Deuxième exemple, le climat. Larry Fink se revendique écolo et souligne qu’il « siège au conseil d’administration de The Nature Conservancy [une organisation de protection de l’environnement qui soutient un projet de taxe carbone] » (1). Il insiste sur son « désaccord avec [Trump] sur sa décision de quitter l’accord de Paris ». Pour autant, le financier, contrairement à Elon Musk, le patron de Tesla, n’a pas démisdans sionné du Forum des PDG chargé de conseiller le président sur la stratégie et la politique économiques. « Je suis démocrate et j’ai trouvé assez inhabituel qu’un républicain me demande de participer à ce forum. Je suis allé à deux réunions et je pense que mes conseils ont été écoutés », se justifie-t-il, en précisant « je ne suis pas politique. Le devoir de BlackRock est de donner une voix à ses clients ». Comme premier actionnaire des plus grands groupes, peut-il peser sur leur comportement ? Il essaie. BlackRock investit 2 milliards de dollars dans les énergies renouvelables. Avec d’autres fonds, il a exigé qu’ExxonMobil détaille davantage l’impact des politiques publiques visant à respecter la limite de 2 degrés de réchauffement climatique sur sa stratégie. Le PDG Darren Woods, conscient de la préoccupation de ses actionnaires, a fait volte-face et a soutenu publiquement l’accord de Paris au moment où Trump le piétinait. Fink encourage par ailleurs Total dans sa volonté de privilégier le gaz (moins polluant) sur le pétrole, son activité historique. Mais il reconnaît ses limites. « Aux EtatsUnis, les fonds de pension [dont BlackRock gère l’argent, NDLR] sont soumis à une exigence réglementaire claire : ils doivent maximiser les rendements. C’est la loi qui le dit », note le gestionnaire d’actifs, qui ne peut donc pas s’interdire d’investir le charbon si cela permet de gagner plus d’argent.

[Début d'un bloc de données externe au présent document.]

Lemma selects_known (name : string) (action : gmap string any) :
  selects name action = true →
  name = "pipeline" ∨ name = "commit" ∨ name = "release".
Proof.
  unfold selects.
  destruct (action !! "text") as [[| | | | |text]|]; try done.
  destruct (text !! "content") as [[| | |content| |]|]; try done.
  apply nameSelects_known.
Qed.

Lemma appendFirst_unknown (name : string)
    (actions filtered : list (gmap string any)) :
  ¬ (name = "pipeline" ∨ name = "commit" ∨ name = "release") →
  appendFirst name actions filtered = filtered.
Proof.
  intros Hname. induction actions as [|a actions IH]; simpl; [done|].
  destruct (selects name a) eqn:Hsel; [|done].
  by apply selects_known in Hsel.
Qed.

(** X4: under a non-empty allow-list none of whose trimmed names is
    [pipeline], [commit] or [release] (names are case-sensitive), no
    button is returned, whatever was built. *)
Theorem unknown_names_hide_buttons (env : environ) :
  let requestedButtons := Getenv env "PLUGIN_BUTTONS" in
  requestedButtons ≠ "" →
  Forall (fun name =>
            Go.TrimSpace name ∉ ["pipeline"; "commit"; "release"])
         (Go.Split requestedButtons ",") →
  createActionButtons env = [].
Proof.
  intros requestedButtons Hne Hnames. unfold createActionButtons.
  rewrite getEnvOrDefault_empty_default. fold requestedButtons.
  destruct (decide (requestedButtons ≠ "")); [|done].
  rewrite filterActions_flat_map.
  induction Hnames as [|name names Hname _ IH]; simpl; [done|].
  rewrite IH, app_nil_r. apply appendFirst_unknown.
  intros Hknown. apply Hname.
  rewrite !elem_of_cons. tauto.
Qed.

Lemma unknown_names_hide_buttons_witness :
  let env : environ :=
    {[ "CI_PIPELINE_URL" := "https://ci.example/repos/1/pipeline/7";
       "PLUGIN_BUTTONS" := "Pipeline, all" ]} in
  builtActions env
  = [button "View Pipeline" "primary" "https://ci.example/repos/1/pipeline/7"]
  ∧ createActionButtons env = [].
Proof.
  cbv zeta. split; [by eval_buttons|].
  apply unknown_names_hide_buttons.
  - by eval_strings.
  - eval_strings. repeat constructor; eval_strings;
      rewrite !elem_of_cons, elem_of_nil; intros H; by destruct_or?.
Defined.

(** X5: under a non-empty allow-list the result has at most one button
    per comma-separated name; its length is the number of names that
    select a built button. *)
Theorem filtered_at_most_one_per_name (env : environ) :
  let names := Go.Split (Getenv env "PLUGIN_BUTTONS") "," in
  Getenv env "PLUGIN_BUTTONS" ≠ "" →
  (length (createActionButtons env) ≤ length names)%nat
  ∧ length (createActionButtons env)
    = length (List.filter
                (fun name =>
                   existsb (selects (Go.TrimSpace name)) (builtActions env))
                names).
Proof.
  intros names Hne. unfold createActionButtons.
  rewrite getEnvOrDefault_empty_default.
  destruct (decide (Getenv env "PLUGIN_BUTTONS" ≠ "")); [|done].
  rewrite filterActions_flat_map. fold names.
  generalize (builtActions env) as actions. intros actions.
  assert (Hone : ∀ name,
    length (appendFirst (Go.TrimSpace name) actions [])
    = if existsb (selects (Go.TrimSpace name)) actions then 1%nat else 0%nat).
  { intros name. generalize (Go.TrimSpace name) as trimmed. intros trimmed.
    induction actions as [|a actions IH]; simpl; [done|].
    by destruct (selects trimmed a). }
  induction names as [|name names [IH1 IH2]]; simpl; [done|].
  rewrite length_app, Hone.
  destruct (existsb _ actions); simpl; lia.
Qed.

Lemma filtered_at_most_one_per_name_witness :
  (length (createActionButtons Ex.repeated) ≤ 2)%nat.
Proof.
  etrans.
  - apply (filtered_at_most_one_per_name Ex.repeated). by eval_strings.
  - eval_strings. simpl. lia.
Defined.

(** ** Delivery, continued *)

(** X7: under status 200, a decoded body whose [code] is missing or is
    not a number (a string, a boolean, null) is a success. *)
Theorem sendMessage_code_not_a_number
    (Unmarshal : string → option (gmap string any))
    (Post : string → string → option Response)
    (webhookURL messageBytes : string) (resp : Response)
    (response : gmap string any) :
  Post webhookURL messageBytes = Some resp →
  StatusCode resp = 200 →
  Unmarshal (Body resp) = Some response →
  (∀ code, response !! "code" ≠ Some (AFloat code)) →
  sendMessage Unmarshal Post webhookURL messageBytes = Ret ().
Proof.
  intros HPost Hstatus Hdecoded Hcode.
  rewrite sendMessage_eq, HPost, Hdecoded.
  rewrite (bool_decide_eq_true_2 _ Hstatus). unfold Spec.rejected.
  destruct (response !! "code") as [[| |code| | |]|]; try done.
  by destruct (Hcode code).
Qed.

Lemma sendMessage_code_not_a_number_witness :
  sendMessage (fun _ => Some {[ "code" := AString "19001" ]})
    (Ex.answers (mkResponse 200 Ex.rejectedBody))
    "https://open.feishu.cn/hook" "{}"
  = Ret ().
Proof.
  apply (sendMessage_code_not_a_number _ _ _ _
           (mkResponse 200 Ex.rejectedBody) {[ "code" := AString "19001" ]});
    try reflexivity.
  intros code. by rewrite lookup_singleton_eq.
Defined.
(** What the browser gives for one URL of the run: an error thrown inside
    the [try] block (navigation, time out, evaluation), or the texts of the
    table cells and of the role-based cells. *)
Inductive pageOutcome : Type :=
| PageFailed
| PageLoaded (rawCellTexts alt : list jsstring).

(** One turn of [for (const url of urls)]: the page subtotal is added to
    [grandTotal], and the [catch] block leaves it as it is. *)
Definition visit (grandTotal : number) (page : pageOutcome) : number :=
  match page with
  | PageFailed => grandTotal
  | PageLoaded rawCellTexts alt =>
      Num.add grandTotal (pageSubtotal rawCellTexts alt)
  end.

(** [grandTotal] after the loop over the URLs. *)
Definition grandTotal (pages : list pageOutcome) : number :=
  fold_left visit pages Num.zero.

Definition isLoaded (page : pageOutcome) : bool :=
  match page with
  | PageFailed => false
  | PageLoaded _ _ => true
  end.

(** The first code unit is a minus sign. *)
Definition startsWithMinus (s : jsstring) : bool :=
  match s with
  | c :: _ => Char.isMinus c
  | [] => false
  end.

(** What follows the last dot of a string ([[]] when it has no dot). *)
Fixpoint afterLastDot (s : jsstring) : jsstring :=
  match s with
  | [] => []
  | c :: r =>
      if existsb Char.isDot r then afterLastDot r
      else if Char.isDot c then r else []
  end.

(** The decimal that a token writes: the integer made of all its digits,
    and the number of its digits after its last dot. *)
Definition tokenDigits (t : jsstring) : N :=
  Num.digitsValue (filter Char.isDigit t).

Definition tokenScale (t : jsstring) : nat :=
  Str.countAll Char.isDigit (afterLastDot t).

(** All the tokens of a page, cell after cell. *)
Definition allTokens (cellTexts : list jsstring) : list jsstring :=
  flat_map
    (fun s =>
       match matchAll tokenRe s with
       | None => []
       | Some tokens => tokens
       end)
    cellTexts.
(** * app-portal: the catalog server of [server.js]

    A shallow embedding of the Express application in [src/server.js]: the
    start-up check of the environment, the [isAuthenticated] gate, the CRUD
    handlers over the [apps] table, the health proxy and the login/logout
    handlers, followed by the properties the specification states about them.

    What the program reaches through its libraries is modelled next to the
    code that uses it and named after it:
    - the PostgreSQL table behind [pool.query] is a list of rows and the
      counter of the [SERIAL] column; each of the four SQL statements of the
      source is one function on it;
    - the session store of [express-session] (the default in-memory store,
      no [store] option is passed) is a finite map from session ids to the
      session objects;
    - what a handler cannot decide by itself comes in a [World]: whether the
      database answers, the instant at which it runs the statement and the
      time zones of the database session and of the server process, the id
      drawn for a new session and the answer of the network to an outbound GET;
    - the input function of the store's integer type, which reads the [:id]
      of a path, is a parameter [int4in] of the handlers. *)

From Stdlib Require Import ZArith String Ascii List Lia.
From stdpp Require Import base option list gmap strings sorting.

Avant de partir, Larry le technophile lance un petit conseil aux Européens : n’ayez pas peur de la technologie, inspirez-vous de la Silicon Valley, alliance de l’université, des entrepreneurs et de la finance. Lui-même a fait un partenariat avec Google pour utiliser davantage d’intelligence artificielle dans l’analyse de l’information. Son entreprise de gestion financière devient peu à peu une société de logiciel. D’ici à cinq ans, il pense même que la vente à ses clients de la plateforme Aladdin – une solution informatique qui leur permet d’avoir en temps réel une vision très claire de leurs risques, voire d’automatiser leur gestion – représentera 30% de son chiffre d’affaires. D’ailleurs à Wall Street, les ordinateurs remplacent à vitesse grand V les financiers à bretelles. Cette automatisation de la finance n’est-elle pas dangereuse à terme ? Pour Larry Fink, pas l’ombre d’un doute : « La technologie améliore les connaissances et les compétences financières. » Lui qui, comme trader, a été viré de First Boston (devenu Crédit suisse) en 1988, après avoir mal mesuré ses risques et perdu beaucoup d’argent, y voit une sécurité. « La technologie ne remplace pas l’humain, c’est un mythe, assure-t-il. Mais ceux qui refusent de s’y adapter seront balayés par ceux qui s’en saisiront.»